*TASK DETAILS*. From the records below, transcribe exactly the lines that begin at the line with "behaviour is assumed" and end at the line with "(** ** The header fields of a request *)", both included.

Records contained in a dataset:
= = = = = = =

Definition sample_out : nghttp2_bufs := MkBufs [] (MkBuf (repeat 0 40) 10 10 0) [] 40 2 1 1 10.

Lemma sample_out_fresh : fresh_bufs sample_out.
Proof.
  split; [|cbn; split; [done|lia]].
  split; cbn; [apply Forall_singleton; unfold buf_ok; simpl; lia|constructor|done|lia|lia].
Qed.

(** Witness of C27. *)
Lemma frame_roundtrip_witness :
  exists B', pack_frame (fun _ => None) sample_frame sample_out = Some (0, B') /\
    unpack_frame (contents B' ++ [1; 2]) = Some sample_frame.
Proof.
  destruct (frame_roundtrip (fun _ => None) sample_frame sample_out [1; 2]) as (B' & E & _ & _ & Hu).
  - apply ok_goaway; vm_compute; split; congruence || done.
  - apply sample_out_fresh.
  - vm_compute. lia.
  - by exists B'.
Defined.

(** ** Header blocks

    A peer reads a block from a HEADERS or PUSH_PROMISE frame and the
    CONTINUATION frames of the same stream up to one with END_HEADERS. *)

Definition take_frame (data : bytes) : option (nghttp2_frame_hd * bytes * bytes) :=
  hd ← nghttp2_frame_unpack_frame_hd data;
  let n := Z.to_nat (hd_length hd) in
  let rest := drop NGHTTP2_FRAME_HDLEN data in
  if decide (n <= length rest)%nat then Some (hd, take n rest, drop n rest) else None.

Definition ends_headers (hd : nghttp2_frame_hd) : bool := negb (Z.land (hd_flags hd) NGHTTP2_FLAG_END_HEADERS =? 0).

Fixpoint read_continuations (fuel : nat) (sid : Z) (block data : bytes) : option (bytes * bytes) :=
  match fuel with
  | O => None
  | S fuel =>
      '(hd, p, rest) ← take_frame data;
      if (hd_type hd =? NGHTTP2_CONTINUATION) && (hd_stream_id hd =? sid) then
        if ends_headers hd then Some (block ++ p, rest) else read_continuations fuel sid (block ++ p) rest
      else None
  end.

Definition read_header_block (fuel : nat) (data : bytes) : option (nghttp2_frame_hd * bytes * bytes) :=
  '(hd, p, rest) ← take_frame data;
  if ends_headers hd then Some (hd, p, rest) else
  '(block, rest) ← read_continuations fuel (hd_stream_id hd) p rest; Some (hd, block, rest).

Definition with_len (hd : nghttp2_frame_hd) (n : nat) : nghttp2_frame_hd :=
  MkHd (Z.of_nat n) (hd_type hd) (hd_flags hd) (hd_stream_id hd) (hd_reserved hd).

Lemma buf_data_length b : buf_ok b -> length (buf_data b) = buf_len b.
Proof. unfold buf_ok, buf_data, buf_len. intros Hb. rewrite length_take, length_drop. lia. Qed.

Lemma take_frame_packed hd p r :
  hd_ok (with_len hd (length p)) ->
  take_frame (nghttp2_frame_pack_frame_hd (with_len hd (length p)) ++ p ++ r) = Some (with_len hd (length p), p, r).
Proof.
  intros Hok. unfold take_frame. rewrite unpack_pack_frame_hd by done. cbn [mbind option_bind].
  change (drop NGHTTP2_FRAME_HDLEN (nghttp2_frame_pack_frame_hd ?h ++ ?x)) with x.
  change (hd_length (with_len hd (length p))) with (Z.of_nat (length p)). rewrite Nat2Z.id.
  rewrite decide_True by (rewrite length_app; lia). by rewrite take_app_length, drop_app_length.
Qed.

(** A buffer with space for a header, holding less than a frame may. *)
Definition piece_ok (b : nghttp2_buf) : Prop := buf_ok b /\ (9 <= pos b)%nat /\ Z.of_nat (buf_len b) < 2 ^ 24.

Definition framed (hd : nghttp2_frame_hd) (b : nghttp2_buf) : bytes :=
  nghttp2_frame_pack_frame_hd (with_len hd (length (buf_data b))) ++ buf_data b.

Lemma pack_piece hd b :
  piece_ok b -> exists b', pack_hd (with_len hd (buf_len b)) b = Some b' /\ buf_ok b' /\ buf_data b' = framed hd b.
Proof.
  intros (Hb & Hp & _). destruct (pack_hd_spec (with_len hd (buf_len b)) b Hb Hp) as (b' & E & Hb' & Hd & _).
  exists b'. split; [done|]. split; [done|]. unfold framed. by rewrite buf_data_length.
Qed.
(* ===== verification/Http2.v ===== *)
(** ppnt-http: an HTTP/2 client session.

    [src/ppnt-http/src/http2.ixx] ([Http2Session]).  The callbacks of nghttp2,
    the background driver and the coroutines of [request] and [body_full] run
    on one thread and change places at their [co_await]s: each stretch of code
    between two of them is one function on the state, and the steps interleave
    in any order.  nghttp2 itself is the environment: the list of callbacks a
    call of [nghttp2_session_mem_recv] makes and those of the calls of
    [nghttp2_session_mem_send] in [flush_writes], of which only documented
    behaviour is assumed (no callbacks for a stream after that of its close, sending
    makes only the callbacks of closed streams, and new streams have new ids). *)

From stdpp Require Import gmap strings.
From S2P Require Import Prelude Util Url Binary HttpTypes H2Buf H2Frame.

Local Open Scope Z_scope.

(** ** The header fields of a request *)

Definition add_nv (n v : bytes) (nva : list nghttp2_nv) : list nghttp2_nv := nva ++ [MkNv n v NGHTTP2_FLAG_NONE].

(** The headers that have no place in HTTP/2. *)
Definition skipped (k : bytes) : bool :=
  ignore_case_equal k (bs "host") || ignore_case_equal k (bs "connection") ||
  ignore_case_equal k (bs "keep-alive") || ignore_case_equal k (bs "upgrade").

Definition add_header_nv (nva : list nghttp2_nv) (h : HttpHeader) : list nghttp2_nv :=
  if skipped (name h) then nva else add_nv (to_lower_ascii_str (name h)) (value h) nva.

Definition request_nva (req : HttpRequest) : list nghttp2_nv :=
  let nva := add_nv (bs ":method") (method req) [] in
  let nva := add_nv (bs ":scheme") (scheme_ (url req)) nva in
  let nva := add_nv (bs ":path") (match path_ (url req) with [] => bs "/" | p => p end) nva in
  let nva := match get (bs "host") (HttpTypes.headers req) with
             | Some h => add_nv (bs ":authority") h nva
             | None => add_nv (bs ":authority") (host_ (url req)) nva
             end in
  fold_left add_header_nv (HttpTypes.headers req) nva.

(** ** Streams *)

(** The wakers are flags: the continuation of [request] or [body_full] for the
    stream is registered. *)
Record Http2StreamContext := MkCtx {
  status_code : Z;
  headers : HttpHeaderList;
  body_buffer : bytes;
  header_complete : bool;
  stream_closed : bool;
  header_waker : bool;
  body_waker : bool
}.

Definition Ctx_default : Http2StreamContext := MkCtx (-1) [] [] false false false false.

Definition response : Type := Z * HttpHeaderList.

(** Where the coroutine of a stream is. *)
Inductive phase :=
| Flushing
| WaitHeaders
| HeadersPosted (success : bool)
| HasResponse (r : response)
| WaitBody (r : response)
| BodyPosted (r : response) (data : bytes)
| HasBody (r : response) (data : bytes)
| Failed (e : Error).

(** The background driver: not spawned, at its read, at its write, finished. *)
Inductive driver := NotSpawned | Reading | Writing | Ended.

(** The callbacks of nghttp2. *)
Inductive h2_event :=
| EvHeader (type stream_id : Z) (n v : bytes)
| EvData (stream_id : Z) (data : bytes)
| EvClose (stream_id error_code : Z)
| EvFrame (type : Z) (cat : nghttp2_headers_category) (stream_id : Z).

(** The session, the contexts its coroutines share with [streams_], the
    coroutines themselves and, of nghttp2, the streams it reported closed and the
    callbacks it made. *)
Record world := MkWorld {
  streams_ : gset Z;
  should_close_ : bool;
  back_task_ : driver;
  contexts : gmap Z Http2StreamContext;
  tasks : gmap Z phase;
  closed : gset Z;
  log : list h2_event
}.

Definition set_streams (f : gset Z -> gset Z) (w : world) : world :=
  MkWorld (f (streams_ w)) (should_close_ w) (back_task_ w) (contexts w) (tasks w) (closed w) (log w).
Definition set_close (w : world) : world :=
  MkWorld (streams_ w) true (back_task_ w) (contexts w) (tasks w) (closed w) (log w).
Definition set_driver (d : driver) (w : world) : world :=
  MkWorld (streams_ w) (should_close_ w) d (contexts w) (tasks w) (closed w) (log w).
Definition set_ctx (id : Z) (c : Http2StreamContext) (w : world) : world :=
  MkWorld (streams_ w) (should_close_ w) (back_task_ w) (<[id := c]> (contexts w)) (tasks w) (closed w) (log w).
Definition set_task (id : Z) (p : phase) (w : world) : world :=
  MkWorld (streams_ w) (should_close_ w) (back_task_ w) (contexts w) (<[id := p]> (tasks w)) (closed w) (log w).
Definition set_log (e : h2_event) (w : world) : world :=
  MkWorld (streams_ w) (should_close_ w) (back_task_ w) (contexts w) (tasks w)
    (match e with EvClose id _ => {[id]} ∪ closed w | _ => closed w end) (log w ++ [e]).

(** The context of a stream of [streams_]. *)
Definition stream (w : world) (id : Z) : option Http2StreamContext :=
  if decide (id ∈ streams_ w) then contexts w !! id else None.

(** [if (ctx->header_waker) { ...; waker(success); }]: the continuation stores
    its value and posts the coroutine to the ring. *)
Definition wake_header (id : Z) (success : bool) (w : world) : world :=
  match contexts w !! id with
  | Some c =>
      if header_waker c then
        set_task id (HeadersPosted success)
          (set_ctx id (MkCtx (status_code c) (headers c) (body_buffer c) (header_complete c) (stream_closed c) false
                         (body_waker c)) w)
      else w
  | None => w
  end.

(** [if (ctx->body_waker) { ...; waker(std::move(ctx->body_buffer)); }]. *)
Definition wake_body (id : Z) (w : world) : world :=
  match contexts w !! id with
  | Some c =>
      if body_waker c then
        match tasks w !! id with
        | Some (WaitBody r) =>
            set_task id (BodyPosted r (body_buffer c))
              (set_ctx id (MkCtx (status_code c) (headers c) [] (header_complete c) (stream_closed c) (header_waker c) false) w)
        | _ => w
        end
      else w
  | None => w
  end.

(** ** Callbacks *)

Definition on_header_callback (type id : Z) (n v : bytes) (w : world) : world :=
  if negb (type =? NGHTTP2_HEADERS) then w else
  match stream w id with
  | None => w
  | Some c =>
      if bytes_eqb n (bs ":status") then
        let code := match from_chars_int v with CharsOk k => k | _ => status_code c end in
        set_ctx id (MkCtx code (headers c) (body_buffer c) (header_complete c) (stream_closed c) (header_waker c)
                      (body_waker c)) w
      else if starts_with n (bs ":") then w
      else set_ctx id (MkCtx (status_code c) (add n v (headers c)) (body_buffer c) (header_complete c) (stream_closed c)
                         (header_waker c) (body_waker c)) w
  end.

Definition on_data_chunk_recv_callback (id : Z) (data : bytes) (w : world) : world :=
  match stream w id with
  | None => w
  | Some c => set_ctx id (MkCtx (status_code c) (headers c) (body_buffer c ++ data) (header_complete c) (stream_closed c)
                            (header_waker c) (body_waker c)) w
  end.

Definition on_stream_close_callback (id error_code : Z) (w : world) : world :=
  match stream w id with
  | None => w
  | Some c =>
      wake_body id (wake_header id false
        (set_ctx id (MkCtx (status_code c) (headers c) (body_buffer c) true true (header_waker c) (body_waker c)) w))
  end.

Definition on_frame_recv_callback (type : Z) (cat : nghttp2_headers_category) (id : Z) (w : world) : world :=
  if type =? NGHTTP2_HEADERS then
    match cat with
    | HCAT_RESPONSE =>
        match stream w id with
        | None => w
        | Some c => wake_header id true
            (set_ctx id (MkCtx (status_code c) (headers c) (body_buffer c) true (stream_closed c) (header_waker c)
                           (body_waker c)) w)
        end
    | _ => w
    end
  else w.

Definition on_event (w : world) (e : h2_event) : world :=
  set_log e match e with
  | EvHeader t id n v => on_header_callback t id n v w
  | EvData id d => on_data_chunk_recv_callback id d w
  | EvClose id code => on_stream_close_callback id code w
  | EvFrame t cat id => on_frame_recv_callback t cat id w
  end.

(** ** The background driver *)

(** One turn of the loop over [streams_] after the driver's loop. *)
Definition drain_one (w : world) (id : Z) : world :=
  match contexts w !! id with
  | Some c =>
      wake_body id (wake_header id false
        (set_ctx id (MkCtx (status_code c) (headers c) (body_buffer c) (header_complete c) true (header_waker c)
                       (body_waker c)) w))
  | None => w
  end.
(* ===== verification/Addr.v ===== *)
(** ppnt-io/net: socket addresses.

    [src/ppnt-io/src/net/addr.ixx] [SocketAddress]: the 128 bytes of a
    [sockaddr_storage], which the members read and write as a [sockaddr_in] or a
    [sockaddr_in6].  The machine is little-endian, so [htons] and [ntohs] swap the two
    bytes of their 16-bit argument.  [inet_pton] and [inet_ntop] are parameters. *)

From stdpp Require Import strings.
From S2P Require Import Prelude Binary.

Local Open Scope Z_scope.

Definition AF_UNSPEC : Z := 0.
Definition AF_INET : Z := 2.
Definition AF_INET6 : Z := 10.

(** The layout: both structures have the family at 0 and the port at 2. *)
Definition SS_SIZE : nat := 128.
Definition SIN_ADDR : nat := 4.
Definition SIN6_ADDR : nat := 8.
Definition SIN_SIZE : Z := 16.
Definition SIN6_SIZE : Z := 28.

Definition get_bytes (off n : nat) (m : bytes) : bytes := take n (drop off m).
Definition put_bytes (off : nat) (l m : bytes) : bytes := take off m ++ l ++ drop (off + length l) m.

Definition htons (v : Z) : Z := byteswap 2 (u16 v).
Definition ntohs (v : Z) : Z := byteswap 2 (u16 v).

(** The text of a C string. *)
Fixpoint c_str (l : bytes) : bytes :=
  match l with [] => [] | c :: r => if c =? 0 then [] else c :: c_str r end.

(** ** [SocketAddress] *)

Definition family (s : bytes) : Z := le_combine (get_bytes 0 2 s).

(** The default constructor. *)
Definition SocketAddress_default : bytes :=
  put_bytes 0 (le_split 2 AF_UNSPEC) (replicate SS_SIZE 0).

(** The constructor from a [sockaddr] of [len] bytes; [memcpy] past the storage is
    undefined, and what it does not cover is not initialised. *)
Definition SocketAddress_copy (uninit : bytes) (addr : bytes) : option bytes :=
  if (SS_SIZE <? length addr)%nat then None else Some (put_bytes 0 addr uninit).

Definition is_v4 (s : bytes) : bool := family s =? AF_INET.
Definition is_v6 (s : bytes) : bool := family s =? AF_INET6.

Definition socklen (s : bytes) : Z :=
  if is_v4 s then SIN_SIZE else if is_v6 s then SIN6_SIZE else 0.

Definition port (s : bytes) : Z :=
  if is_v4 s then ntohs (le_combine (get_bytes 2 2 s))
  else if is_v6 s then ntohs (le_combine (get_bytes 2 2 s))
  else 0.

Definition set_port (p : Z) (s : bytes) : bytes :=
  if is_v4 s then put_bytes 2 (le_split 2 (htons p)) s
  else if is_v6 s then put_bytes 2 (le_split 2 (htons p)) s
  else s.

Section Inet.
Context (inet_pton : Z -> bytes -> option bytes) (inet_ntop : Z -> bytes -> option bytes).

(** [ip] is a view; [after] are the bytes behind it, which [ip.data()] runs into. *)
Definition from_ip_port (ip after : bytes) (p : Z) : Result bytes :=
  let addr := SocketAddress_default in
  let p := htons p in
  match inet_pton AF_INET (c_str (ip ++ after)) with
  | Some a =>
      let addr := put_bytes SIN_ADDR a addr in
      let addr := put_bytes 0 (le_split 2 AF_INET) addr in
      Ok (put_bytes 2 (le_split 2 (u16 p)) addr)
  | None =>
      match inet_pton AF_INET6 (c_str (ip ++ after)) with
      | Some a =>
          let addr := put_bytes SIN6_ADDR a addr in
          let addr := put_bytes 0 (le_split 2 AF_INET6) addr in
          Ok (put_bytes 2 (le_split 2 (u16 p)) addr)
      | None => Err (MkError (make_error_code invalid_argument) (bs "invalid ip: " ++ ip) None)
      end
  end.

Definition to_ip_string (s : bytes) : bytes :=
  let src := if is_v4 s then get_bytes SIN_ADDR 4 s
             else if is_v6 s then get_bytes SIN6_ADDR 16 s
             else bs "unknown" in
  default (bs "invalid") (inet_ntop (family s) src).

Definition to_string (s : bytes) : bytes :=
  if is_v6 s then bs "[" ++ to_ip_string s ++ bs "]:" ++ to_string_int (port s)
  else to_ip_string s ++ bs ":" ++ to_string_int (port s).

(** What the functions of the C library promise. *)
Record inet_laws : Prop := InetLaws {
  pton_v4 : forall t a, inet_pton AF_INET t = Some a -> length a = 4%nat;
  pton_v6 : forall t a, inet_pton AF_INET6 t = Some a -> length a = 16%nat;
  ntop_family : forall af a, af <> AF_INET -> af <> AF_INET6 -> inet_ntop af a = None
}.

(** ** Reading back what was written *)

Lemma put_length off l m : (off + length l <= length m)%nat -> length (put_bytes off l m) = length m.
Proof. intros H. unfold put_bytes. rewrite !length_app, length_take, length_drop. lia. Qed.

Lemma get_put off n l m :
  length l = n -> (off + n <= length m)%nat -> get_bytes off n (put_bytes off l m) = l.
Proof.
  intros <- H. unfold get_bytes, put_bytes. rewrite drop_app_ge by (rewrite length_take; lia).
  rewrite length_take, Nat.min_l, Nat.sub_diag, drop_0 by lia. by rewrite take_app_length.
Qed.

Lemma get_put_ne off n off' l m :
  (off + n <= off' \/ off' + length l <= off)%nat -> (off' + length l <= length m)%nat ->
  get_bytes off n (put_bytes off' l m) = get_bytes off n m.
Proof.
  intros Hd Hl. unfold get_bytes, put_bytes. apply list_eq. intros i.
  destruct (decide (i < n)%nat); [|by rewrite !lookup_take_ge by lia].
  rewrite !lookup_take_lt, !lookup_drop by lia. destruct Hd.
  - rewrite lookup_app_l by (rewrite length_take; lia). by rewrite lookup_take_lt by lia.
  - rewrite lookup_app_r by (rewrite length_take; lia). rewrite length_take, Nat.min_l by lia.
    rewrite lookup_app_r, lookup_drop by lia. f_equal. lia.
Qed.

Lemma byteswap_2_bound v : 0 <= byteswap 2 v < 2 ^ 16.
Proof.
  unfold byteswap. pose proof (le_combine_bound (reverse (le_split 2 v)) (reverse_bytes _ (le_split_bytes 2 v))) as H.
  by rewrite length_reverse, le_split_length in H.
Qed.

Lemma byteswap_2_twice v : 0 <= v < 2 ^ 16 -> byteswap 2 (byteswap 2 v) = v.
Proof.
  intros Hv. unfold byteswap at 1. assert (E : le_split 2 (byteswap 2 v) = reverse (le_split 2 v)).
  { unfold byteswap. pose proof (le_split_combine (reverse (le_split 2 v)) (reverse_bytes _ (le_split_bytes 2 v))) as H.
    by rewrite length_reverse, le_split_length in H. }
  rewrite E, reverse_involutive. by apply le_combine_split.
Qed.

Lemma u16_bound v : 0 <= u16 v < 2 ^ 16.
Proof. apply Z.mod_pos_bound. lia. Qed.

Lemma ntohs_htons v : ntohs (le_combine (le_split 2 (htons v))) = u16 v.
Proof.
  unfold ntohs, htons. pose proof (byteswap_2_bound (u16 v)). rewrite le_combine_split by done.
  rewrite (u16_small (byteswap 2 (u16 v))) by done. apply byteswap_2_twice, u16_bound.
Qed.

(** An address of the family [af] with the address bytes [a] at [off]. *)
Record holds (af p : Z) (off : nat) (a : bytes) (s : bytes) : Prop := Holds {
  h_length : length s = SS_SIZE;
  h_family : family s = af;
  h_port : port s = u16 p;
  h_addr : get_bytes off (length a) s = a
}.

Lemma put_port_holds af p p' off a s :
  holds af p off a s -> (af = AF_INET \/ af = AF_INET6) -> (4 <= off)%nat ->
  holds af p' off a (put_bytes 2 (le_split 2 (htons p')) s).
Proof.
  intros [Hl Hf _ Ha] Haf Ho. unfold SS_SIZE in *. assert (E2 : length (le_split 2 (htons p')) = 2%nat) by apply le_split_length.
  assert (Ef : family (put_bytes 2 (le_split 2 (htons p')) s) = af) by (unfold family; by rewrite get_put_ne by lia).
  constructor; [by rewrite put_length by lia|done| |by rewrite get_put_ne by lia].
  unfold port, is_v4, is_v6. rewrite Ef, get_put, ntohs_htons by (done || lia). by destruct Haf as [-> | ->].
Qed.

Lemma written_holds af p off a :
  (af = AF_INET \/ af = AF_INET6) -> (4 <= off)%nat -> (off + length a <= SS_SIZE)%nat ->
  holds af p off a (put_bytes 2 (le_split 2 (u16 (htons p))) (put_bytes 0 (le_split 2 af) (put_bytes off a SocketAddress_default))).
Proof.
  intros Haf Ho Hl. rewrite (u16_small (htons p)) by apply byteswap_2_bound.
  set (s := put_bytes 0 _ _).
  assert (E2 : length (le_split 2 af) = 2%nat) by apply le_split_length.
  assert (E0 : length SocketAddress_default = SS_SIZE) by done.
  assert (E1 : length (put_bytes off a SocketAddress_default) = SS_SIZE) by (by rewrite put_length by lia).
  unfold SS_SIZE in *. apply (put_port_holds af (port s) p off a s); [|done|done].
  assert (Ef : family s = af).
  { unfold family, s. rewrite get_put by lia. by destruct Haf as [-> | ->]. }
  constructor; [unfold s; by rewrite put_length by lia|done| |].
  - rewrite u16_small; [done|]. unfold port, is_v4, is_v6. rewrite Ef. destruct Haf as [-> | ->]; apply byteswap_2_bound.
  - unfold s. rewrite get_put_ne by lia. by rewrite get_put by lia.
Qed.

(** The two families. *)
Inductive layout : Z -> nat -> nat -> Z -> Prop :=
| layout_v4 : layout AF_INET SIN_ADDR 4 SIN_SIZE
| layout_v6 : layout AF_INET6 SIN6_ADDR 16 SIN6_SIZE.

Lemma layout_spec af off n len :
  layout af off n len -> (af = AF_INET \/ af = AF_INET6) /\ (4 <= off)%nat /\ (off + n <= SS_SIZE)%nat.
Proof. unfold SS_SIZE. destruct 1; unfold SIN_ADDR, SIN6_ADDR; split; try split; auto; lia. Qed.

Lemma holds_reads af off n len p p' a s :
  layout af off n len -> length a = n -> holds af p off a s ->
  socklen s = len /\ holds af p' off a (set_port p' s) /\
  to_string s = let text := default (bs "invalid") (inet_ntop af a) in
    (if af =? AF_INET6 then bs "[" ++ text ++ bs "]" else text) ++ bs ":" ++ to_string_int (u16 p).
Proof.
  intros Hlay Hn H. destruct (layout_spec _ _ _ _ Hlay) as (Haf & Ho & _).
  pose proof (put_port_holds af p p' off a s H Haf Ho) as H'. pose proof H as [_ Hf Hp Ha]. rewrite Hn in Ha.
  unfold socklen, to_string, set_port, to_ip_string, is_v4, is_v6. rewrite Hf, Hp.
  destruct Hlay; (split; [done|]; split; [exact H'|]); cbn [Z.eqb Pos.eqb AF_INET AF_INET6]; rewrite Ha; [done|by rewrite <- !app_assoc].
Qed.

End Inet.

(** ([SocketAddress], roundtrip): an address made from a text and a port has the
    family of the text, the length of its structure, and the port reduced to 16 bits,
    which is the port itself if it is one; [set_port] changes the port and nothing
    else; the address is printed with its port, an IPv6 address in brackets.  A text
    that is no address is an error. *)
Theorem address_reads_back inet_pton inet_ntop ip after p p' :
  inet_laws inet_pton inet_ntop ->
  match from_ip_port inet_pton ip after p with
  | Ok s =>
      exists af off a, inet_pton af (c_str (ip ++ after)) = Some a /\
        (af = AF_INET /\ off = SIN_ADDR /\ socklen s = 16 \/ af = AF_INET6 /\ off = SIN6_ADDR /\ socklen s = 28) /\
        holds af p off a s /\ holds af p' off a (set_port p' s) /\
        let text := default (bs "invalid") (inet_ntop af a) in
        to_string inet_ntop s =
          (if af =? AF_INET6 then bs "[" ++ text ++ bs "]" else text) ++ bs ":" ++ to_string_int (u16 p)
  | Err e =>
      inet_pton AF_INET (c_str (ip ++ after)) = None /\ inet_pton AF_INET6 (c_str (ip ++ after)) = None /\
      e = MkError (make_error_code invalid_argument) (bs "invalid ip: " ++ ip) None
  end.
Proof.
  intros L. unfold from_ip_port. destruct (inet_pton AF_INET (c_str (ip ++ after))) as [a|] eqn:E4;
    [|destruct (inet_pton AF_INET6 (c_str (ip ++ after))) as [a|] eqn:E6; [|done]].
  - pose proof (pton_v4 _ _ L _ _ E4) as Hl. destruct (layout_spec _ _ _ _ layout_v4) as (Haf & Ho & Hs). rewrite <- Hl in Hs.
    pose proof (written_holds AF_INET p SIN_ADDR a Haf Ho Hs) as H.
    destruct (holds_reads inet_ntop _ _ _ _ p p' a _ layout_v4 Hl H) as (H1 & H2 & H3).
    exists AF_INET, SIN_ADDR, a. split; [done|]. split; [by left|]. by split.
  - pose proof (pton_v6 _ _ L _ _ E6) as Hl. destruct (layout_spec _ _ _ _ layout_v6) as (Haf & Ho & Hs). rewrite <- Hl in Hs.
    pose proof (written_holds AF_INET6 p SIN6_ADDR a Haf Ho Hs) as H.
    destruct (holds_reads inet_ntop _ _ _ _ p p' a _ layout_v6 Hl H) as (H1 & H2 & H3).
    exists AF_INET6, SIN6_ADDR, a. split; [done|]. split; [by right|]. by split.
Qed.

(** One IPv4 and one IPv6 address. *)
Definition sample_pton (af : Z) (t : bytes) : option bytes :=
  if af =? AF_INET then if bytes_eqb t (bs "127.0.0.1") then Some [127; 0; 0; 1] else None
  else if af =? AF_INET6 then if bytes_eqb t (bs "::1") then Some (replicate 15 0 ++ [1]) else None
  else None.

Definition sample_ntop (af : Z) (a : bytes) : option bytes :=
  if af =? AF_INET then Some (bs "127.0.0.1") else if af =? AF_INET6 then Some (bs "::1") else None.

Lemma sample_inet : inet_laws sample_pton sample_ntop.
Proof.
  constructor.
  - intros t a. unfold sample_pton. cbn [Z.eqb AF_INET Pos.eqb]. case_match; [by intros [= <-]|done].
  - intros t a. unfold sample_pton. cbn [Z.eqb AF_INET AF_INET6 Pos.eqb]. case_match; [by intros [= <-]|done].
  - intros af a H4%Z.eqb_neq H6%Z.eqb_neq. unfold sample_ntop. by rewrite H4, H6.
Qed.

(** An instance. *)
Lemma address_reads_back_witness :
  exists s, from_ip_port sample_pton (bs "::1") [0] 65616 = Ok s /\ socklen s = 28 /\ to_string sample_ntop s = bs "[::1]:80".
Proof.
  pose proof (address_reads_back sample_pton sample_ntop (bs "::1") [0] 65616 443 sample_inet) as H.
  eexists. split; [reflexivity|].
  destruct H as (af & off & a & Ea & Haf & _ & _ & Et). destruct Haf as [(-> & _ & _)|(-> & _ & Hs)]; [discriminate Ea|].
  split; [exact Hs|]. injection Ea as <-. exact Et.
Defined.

= = = = = = =

*RESPONSE TO THIS EXERCISE*.
    behaviour is assumed (no callbacks for a stream after that of its close, sending
    makes only the callbacks of closed streams, and new streams have new ids). *)

From stdpp Require Import gmap strings.
From S2P Require Import Prelude Util Url Binary HttpTypes H2Buf H2Frame.

Local Open Scope Z_scope.

(** ** The header fields of a request *)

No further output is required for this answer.